Que decir de aquel balcón maravilloso y muy muy peligroso según decían los mayores que me rodeaban, no podía asomarme a él por la altura y sobre todo porque se apoyaba según se veía por abajo en un entramado de hierros y cañas ya muy estropeadas, así que pocas veces cuando estábamos en el comedor pude asomarme a él.
Lo sorprendente es que muchos años después aquel balcón que siempre amenazó con hundirse permanecía entero.

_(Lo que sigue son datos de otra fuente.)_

(** * Boleta de honorarios (SimpleAPI): lifecycle and RUT validation

    A shallow embedding of [simple_api/models/boleta_honorarios.py].

    Conventions of the embedding.
    - A Python [str] is a [string]; each [ascii] is read as the Unicode code
      point of the same number (0..255, i.e. Latin-1).  The built-ins used by
      the module ([lower], [upper], [strip], [isdigit], [int], [repr],
      [json.dumps]) are written out for that range.  [upper] can leave the
      range, so it yields code points ([N]).
    - A value obtained from [resp.json()] is a [json]; numbers are integers
      (floating point numbers are outside the model).
    - An Odoo [Char]/[Text]/[Selection]/[Date] field is an [option]: [None]
      is the [False] that Odoo yields for an empty field.
    - Exceptions are explicit: a computation returns [Ok v] or [Raise e] and
      keeps the mutations made before the exception.
    - The translation function [_] is the identity; the logger and the
      automatic tracking messages of [mail.thread] are not modelled. *)

From Stdlib Require Import ZArith NArith QArith Bool List String Ascii Lia.
From Stdlib Require Import DecimalString.
Import ListNotations.

Local Open Scope string_scope.
Local Open Scope Z_scope.

(** ** Exceptions *)

Inductive exn_class :=
| UserError | AttributeError | ValueError | RequestError | JSONDecodeError.

Record exn := Exn { exn_class_of : exn_class; exn_msg : string }.

(** [str(e)] *)
Definition str_exn (e : exn) : string := exn_msg e.

Definition is_UserError (e : exn) : bool :=
  match exn_class_of e with UserError => true | _ => false end.

Inductive outcome (A : Type) :=
| Ok (a : A)
| Raise (e : exn).
Arguments Ok {A} a.
Arguments Raise {A} e.

(** ** Python strings over Latin-1 *)

Module Py.

Definition code (c : ascii) : N := N_of_ascii c.

Definition between (lo hi n : N) : bool := (N.leb lo n && N.leb n hi)%bool.

Fixpoint map_str (f : ascii -> ascii) (s : string) : string :=
  match s with
  | EmptyString => EmptyString
  | String c s' => String (f c) (map_str f s')
  end.

(** [bool(s)] *)
Definition nonempty (s : string) : bool :=
  match s with EmptyString => false | _ => true end.

(** [s[:n]] *)
Fixpoint take (n : nat) (s : string) : string :=
  match n, s with
  | S n', String c s' => String c (take n' s')
  | _, _ => EmptyString
  end.

(** [needle in hay] *)
Fixpoint contains (needle hay : string) : bool :=
  (String.prefix needle hay ||
   match hay with
   | EmptyString => false
   | String _ hay' => contains needle hay'
   end)%bool.

(** [s.replace(c, '')] for a one-character [c] *)
Fixpoint remove_char (c : ascii) (s : string) : string :=
  match s with
  | EmptyString => EmptyString
  | String a s' =>
      if Ascii.eqb a c then remove_char c s' else String a (remove_char c s')
  end.

(** [c.lower()]: A-Z and the Latin-1 capitals other than the times sign. *)
Definition lower_char (c : ascii) : ascii :=
  let n := code c in
  if (between 65 90 n || (between 192 222 n && negb (N.eqb n 215)))%bool
  then ascii_of_N (n + 32)%N else c.

Definition lower (s : string) : string := map_str lower_char s.

(** [c.upper()] as code points: a-z and the Latin-1 small letters; the sharp
    s becomes "SS", the micro sign and y-diaeresis leave Latin-1. *)
Definition upper_char (c : ascii) : list N :=
  let n := code c in
  (if between 97 122 n then [n - 32]
   else if N.eqb n 181 then [924]
   else if N.eqb n 223 then [83; 83]
   else if (between 224 254 n && negb (N.eqb n 247))%bool then [n - 32]
   else if N.eqb n 255 then [376]
   else [n])%N.

Definition upper (s : string) : list N :=
  flat_map upper_char (list_ascii_of_string s).

(** [c.isspace()] *)
Definition isspace (c : ascii) : bool :=
  let n := code c in
  (between 9 13 n || between 28 32 n || N.eqb n 133 || N.eqb n 160)%bool.

Fixpoint lstrip (s : string) : string :=
  match s with
  | String c s' => if isspace c then lstrip s' else s
  | EmptyString => EmptyString
  end.

(** drops the trailing white space *)
Fixpoint rstrip (s : string) : string :=
  match s with
  | EmptyString => EmptyString
  | String c s' =>
      match rstrip s' with
      | EmptyString => if isspace c then EmptyString else String c EmptyString
      | t => String c t
      end
  end.

(** [s.strip()] *)
Definition strip (s : string) : string := rstrip (lstrip s).

(** One character of [s.isdigit()]: the decimal digits and the superscripts
    one, two and three. *)
Definition isdigit_cp (n : N) : bool :=
  (between 48 57 n || N.eqb n 178 || N.eqb n 179 || N.eqb n 185)%bool.

(** [s.isdigit()] on code points *)
Definition isdigit (s : list N) : bool :=
  match s with [] => false | _ => forallb isdigit_cp s end.

Definition is_decimal (n : N) : bool := between 48 57 n.

(** [str(n)] for an integer *)
Definition str_Z (z : Z) : string := NilZero.string_of_int (Z.to_int z).

(** White space as [int()] skips it around a literal. *)
Definition int_space (c : ascii) : bool :=
  let n := code c in
  (between 9 13 n || N.eqb n 32 || N.eqb n 133 || N.eqb n 160)%bool.

Fixpoint lstrip_int (s : string) : string :=
  match s with
  | String c s' => if int_space c then lstrip_int s' else s
  | EmptyString => EmptyString
  end.

Fixpoint rstrip_int (s : string) : string :=
  match s with
  | EmptyString => EmptyString
  | String c s' =>
      match rstrip_int s' with
      | EmptyString => if int_space c then EmptyString else String c EmptyString
      | t => String c t
      end
  end.

(** Decimal digits, single underscores allowed between two digits. *)
Fixpoint digits_value (s : string) (acc : Z) (after_digit : bool) : option Z :=
  match s with
  | EmptyString => if after_digit then Some acc else None
  | String c s' =>
      if is_decimal (code c)
      then digits_value s' (10 * acc + (Z.of_N (code c) - 48)) true
      else if (Ascii.eqb c "_" && after_digit)%bool
           then digits_value s' acc false
           else None
  end.

(** [int(s)] for a string; [None] is the [ValueError].  (The interpreter's
    limit on the number of digits is not modelled.) *)
Definition int_str (s : string) : option Z :=
  match rstrip_int (lstrip_int s) with
  | String "+" t => digits_value t 0 false
  | String "-" t => option_map Z.opp (digits_value t 0 false)
  | t => digits_value t 0 false
  end.

Definition hex_digit (n : N) : ascii :=
  if N.ltb n 10 then ascii_of_N (48 + n) else ascii_of_N (87 + n).

Definition hex2 (n : N) : string :=
  String (hex_digit (N.div n 16)) (String (hex_digit (N.modulo n 16)) EmptyString).

Definition quote : ascii := "'".
Definition dquote : ascii := "034".
Definition backslash : ascii := "092".
Definition newline : ascii := "010".

Definition chr (c : ascii) : string := String c EmptyString.

(** [c.isprintable()] *)
Definition isprintable (c : ascii) : bool :=
  let n := code c in
  negb (N.ltb n 32 || between 127 160 n || N.eqb n 173).

Definition repr_char (q : ascii) (c : ascii) : string :=
  let n := code c in
  if (Ascii.eqb c q || Ascii.eqb c backslash)%bool then String backslash (chr c)
  else if N.eqb n 9 then String backslash "t"
  else if N.eqb n 10 then String backslash "n"
  else if N.eqb n 13 then String backslash "r"
  else if isprintable c then chr c
  else String backslash ("x" ++ hex2 n).

Fixpoint flat_str (f : ascii -> string) (s : string) : string :=
  match s with
  | EmptyString => EmptyString
  | String c s' => f c ++ flat_str f s'
  end.

(** [repr(s)] for a string *)
Definition repr_str (s : string) : string :=
  let q := if (contains (chr quote) s && negb (contains (chr dquote) s))%bool
           then dquote else quote in
  String q (flat_str (repr_char q) s ++ chr q).

(** The [ValueError] of [int(s)]. *)
Definition int_error (s : string) : exn :=
  Exn ValueError ("invalid literal for int() with base 10: " ++ repr_str s).

End Py.

(** ** JSON values, as [resp.json()] returns them *)

#[warnings="-register-all"]
Inductive json :=
| JNull
| JBool (b : bool)
| JInt (z : Z)
| JStr (s : string)
| JList (l : list json)
| JDict (d : list (string * json)).

Module Json.

(** [bool(v)] *)
Definition truthy (v : json) : bool :=
  match v with
  | JNull => false
  | JBool b => b
  | JInt z => negb (z =? 0)
  | JStr s => Py.nonempty s
  | JList l => match l with [] => false | _ => true end
  | JDict d => match d with [] => false | _ => true end
  end.

(** [a or b] *)
Definition or_else (a b : json) : json := if truthy a then a else b.

Fixpoint lookup (k : string) (d : list (string * json)) : option json :=
  match d with
  | [] => None
  | (k', v) :: d' => if String.eqb k k' then Some v else lookup k d'
  end.

(** [d.get(k)] on a dict: [None] when the key is absent. *)
Definition get (d : list (string * json)) (k : string) : json :=
  match lookup k d with Some v => v | None => JNull end.

(** [d.get(k, default)] *)
Definition get_default (d : list (string * json)) (k : string) (dflt : json) : json :=
  match lookup k d with Some v => v | None => dflt end.

Definition type_name (v : json) : string :=
  match v with
  | JNull => "NoneType" | JBool _ => "bool" | JInt _ => "int"
  | JStr _ => "str" | JList _ => "list" | JDict _ => "dict"
  end.

Fixpoint join (sep : string) (l : list string) : string :=
  match l with
  | [] => EmptyString
  | [x] => x
  | x :: l' => x ++ sep ++ join sep l'
  end.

Todo estaba alto en aquel pueblo, mucho para una niña que estaba constantemente vigilada y oyendo baja de ahí que te puedes caer, quizás sea por eso ,que después desarrolle un vértigo enorme,¡ ay abuelita, con tanto sermón!
Lo cierto es que aquella ventana me descubría un mundo maravilloso a lo lejos, y por descontado también a lo cerca, porque justo debajo, estaba el tejadito de un vecino que atesoraba algunos tesoros maravillosos que mis manos traviesas habían ido lanzando a él y ahora deseaba recuperar…
Brillaba sobre todo un zapato de mi madre, con tacón de corcho y cuña que este verano pasado hubiese hecho furor..y una muñeca, allá, justo enganchada en una de las ultimas tejas, tesoros inalcanzables y deseados tesoros como estos pequeños recuerdos ahora evocados ,talvez, solo tal vez, por el aroma, el aroma de otoño, el aroma de manzanas asadas.